Figure 4: Neu1 deficiency and consequent exacerbated lysosomal exocytosis promotes Aβ peptide release.

(a) Neurospheres isolated from WT^Arf and Neu1^−/−/Arf brains were maintained in culture in the presence of exogenous T-Aβ42 for 24 h and then imaged with confocal microscopy.

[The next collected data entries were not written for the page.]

(** * Meower Uploads: the file ingestion and lifecycle engine

    A shallow embedding of [file.go] and [utils.go]: the [File] record, the
    "files" and "blocked_files" collections, the region-keyed object store,
    and the operations [IngestMultipartFile], [GenerateThumbnail],
    [GetObject], [GetFile], [Delete], [cleanupFiles] and [isFileReferenced].
    [file.go] comes in two revisions; the embedding follows the one in
    which [GenerateThumbnail] is a method of [File] and [GetObject] tests
    the bucket.

    External collaborators (MongoDB driver failures, the MinIO client, the
    [file], [sha256sum], [magick] and [ffmpeg] subprocesses, the clock and
    the random source) are not computed: every operation receives a record
    holding the outcome each external call had during that operation.  Tool
    output is handed over already split and parsed, so a run in which
    [strings.Fields] or [strings.Split] yields too few fields (where the Go
    code panics) is outside the model. *)

From Stdlib Require Import ZArith String Ascii List Bool Lia.
From Stdlib Require Strings.Byte.
From stdpp Require Import base strings list gmap.

Local Open Scope string_scope.
Local Open Scope Z_scope.

(** ** Integers and strings as Go has them *)

(** [int] and [int64] are 64-bit two's complement. *)
Definition wrap64 (z : Z) : Z := (z + 2^63) mod 2^64 - 2^63.

Definition in_int64 (z : Z) : Prop := - 2^63 <= z < 2^63.

(** [strings.HasPrefix(s, prefix)] *)
Definition HasPrefix (s pre : string) : bool := String.prefix pre s.

Definition FlagUltraHDUploads : Z := 16.

Record User := mkUser {
  Username : string;
  Flags : Z
}.

(** ** Errors *)

Inductive error :=
| ErrUnsupportedFile
| ErrFileBlocked
| ErrNoDocuments
| ErrDuplicateKey
| ErrIO (what : string).

#[global] Instance error_eq_dec : EqDecision error.
Proof. solve_decision. Defined.

(** ** The File record *)

Record File := mkFile {
  Id : string;
  Hash : string;
  Bucket : string;
  Mime : string;
  ThumbnailMime : string;
  Size : Z;
  Filename : string;
  Width : Z;
  Height : Z;
  UploadRegion : string;
  UploadedBy : string;
  UploadedAt : Z;
  Claimed : bool
}.

(** [var f File]: every field at its zero value. *)
Definition zeroFile : File :=
  mkFile "" "" "" "" "" 0 "" 0 0 "" "" 0 false.

Definition set_ThumbnailMime (m : string) (f : File) : File :=
  mkFile (Id f) (Hash f) (Bucket f) (Mime f) m (Size f) (Filename f)
         (Width f) (Height f) (UploadRegion f) (UploadedBy f) (UploadedAt f)
         (Claimed f).

Definition set_Size (n : Z) (f : File) : File :=
  mkFile (Id f) (Hash f) (Bucket f) (Mime f) (ThumbnailMime f) n (Filename f)
         (Width f) (Height f) (UploadRegion f) (UploadedBy f) (UploadedAt f)
         (Claimed f).

Definition set_Mime (m : string) (f : File) : File :=
  mkFile (Id f) (Hash f) (Bucket f) m (ThumbnailMime f) (Size f) (Filename f)
         (Width f) (Height f) (UploadRegion f) (UploadedBy f) (UploadedAt f)
         (Claimed f).

Definition set_dims (wh : Z * Z) (f : File) : File :=
  mkFile (Id f) (Hash f) (Bucket f) (Mime f) (ThumbnailMime f) (Size f)
         (Filename f) (fst wh) (snd wh) (UploadRegion f) (UploadedBy f)
         (UploadedAt f) (Claimed f).

(** ** utils.go: cleanFilename

    The regular expression [[^A-Za-z0-9\.\-\_\+\!\(\)$]] is matched rune by
    rune, so the header's file name is taken as its sequence of code points;
    the result only holds characters of the class and underscores. *)

Definition rune := N.

Definition allowedRune (r : rune) : bool :=
  ((65 <=? r) && (r <=? 90) || (97 <=? r) && (r <=? 122)
   || (48 <=? r) && (r <=? 57)
   || (r =? 46) || (r =? 45) || (r =? 95) || (r =? 43) || (r =? 33)
   || (r =? 40) || (r =? 41) || (r =? 36))%N.

Definition cleanFilename (filename : list rune) : string :=
  fold_right
    (fun r acc => String (if allowedRune r then ascii_of_N r else "_"%char) acc)
    "" filename.

(** ** file.go: the two resize bounds *)

(** Lines 204-218 of [IngestMultipartFile]: the [switch] on the bucket
    followed by the [if]/[else if] on the probed dimensions. *)
Definition bucketCap (bucket : string) : Z :=
  if String.eqb bucket "icons" then 256
  else if String.eqb bucket "emojis" then 128
  else if String.eqb bucket "stickers" then 384
  else 0.

Definition squareSize (bucket : string) (width height : Z) : Z :=
  let desiredSize := bucketCap bucket in
  if width <? desiredSize then width
  else if height <? desiredSize then height
  else desiredSize.

(** [GenerateThumbnail], "Use largest axis that is smaller than 480px". *)
Definition thumbnailSize (width height : Z) : Z :=
  let desiredSize := if width >? height then width else height in
  if desiredSize >? 480 then 480 else desiredSize.

(** "Choose format to convert to": webp unless the frame probe printed
    something other than ["1"]. *)
Definition chooseFormat (frames : string) : string :=
  if String.eqb frames "1" then "webp" else "gif".

Definition isImageBucket (bucket : string) : bool :=
  String.eqb bucket "icons" || String.eqb bucket "emojis"
  || String.eqb bucket "stickers".

(** ** The world the engine acts on *)

(** [s3RegionOrder] and [s3Clients] are package globals filled from the
    configuration at start-up (their declaration is not in the sources at
    hand): a non-empty priority list of regions, with one client per
    region.  [s3RegionOrder[0]] is the primary region. *)
Record Config := mkConfig {
  primaryRegion : string;
  otherRegions : list string
}.

Definition s3RegionOrder (cfg : Config) : list string :=
  primaryRegion cfg :: otherRegions cfg.

(** The regions [range s3Clients] visits. *)
Definition s3Clients (cfg : Config) : list string := s3RegionOrder cfg.

(** An object is remembered by the scratch file it was uploaded from and
    the content type it was stored under. *)
Record Object := mkObject {
  obj_source : string;
  obj_content_type : string
}.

T-Aβ42 fluorescence (red fluorescence of TAMRA-Aβ42) co-localized with lysotracker (green), marker of endosomes/lysosomes. (b) TIRF analysis shows that Neu1^−/−/Arf hippocampal neurospheres have enhanced T-Aβ levels in PM-docked lysosomes (lysostracker green). (c) Quantification of PM-docked lysosomes shows an increased number of clustered organelles at the PM of Neu1^−/−/Arf cells. (d) Quantification of T-Aβ levels present in PM-docked lysosomes shows higher amounts of T-Aβ in Neu1^−/−/Arf cells than in WT samples. (e) TAMRA fluorescence was assayed in neurospheres’ culture medium as an indicator of the levels of T-Aβ released by lysosomal exocytosis. (f,g) Extent of lysosomal exocytosis measured as β-hex enzyme activity and human Aβ-42 assayed in the culture medium of WT^Arf and Neu1^−/−/Arf neurospheres treated with the calcium ionophore calcimycin in the presence or absence of EGTA, which effectively blocks the lysosomal exocytosis. Asterisks on graphic bars indicate statistically significant results, as determined by the Student’s t-test. Data are represented as the mean±s.d. (error bars); n=3. (a,b) Scale bars, 20 μm.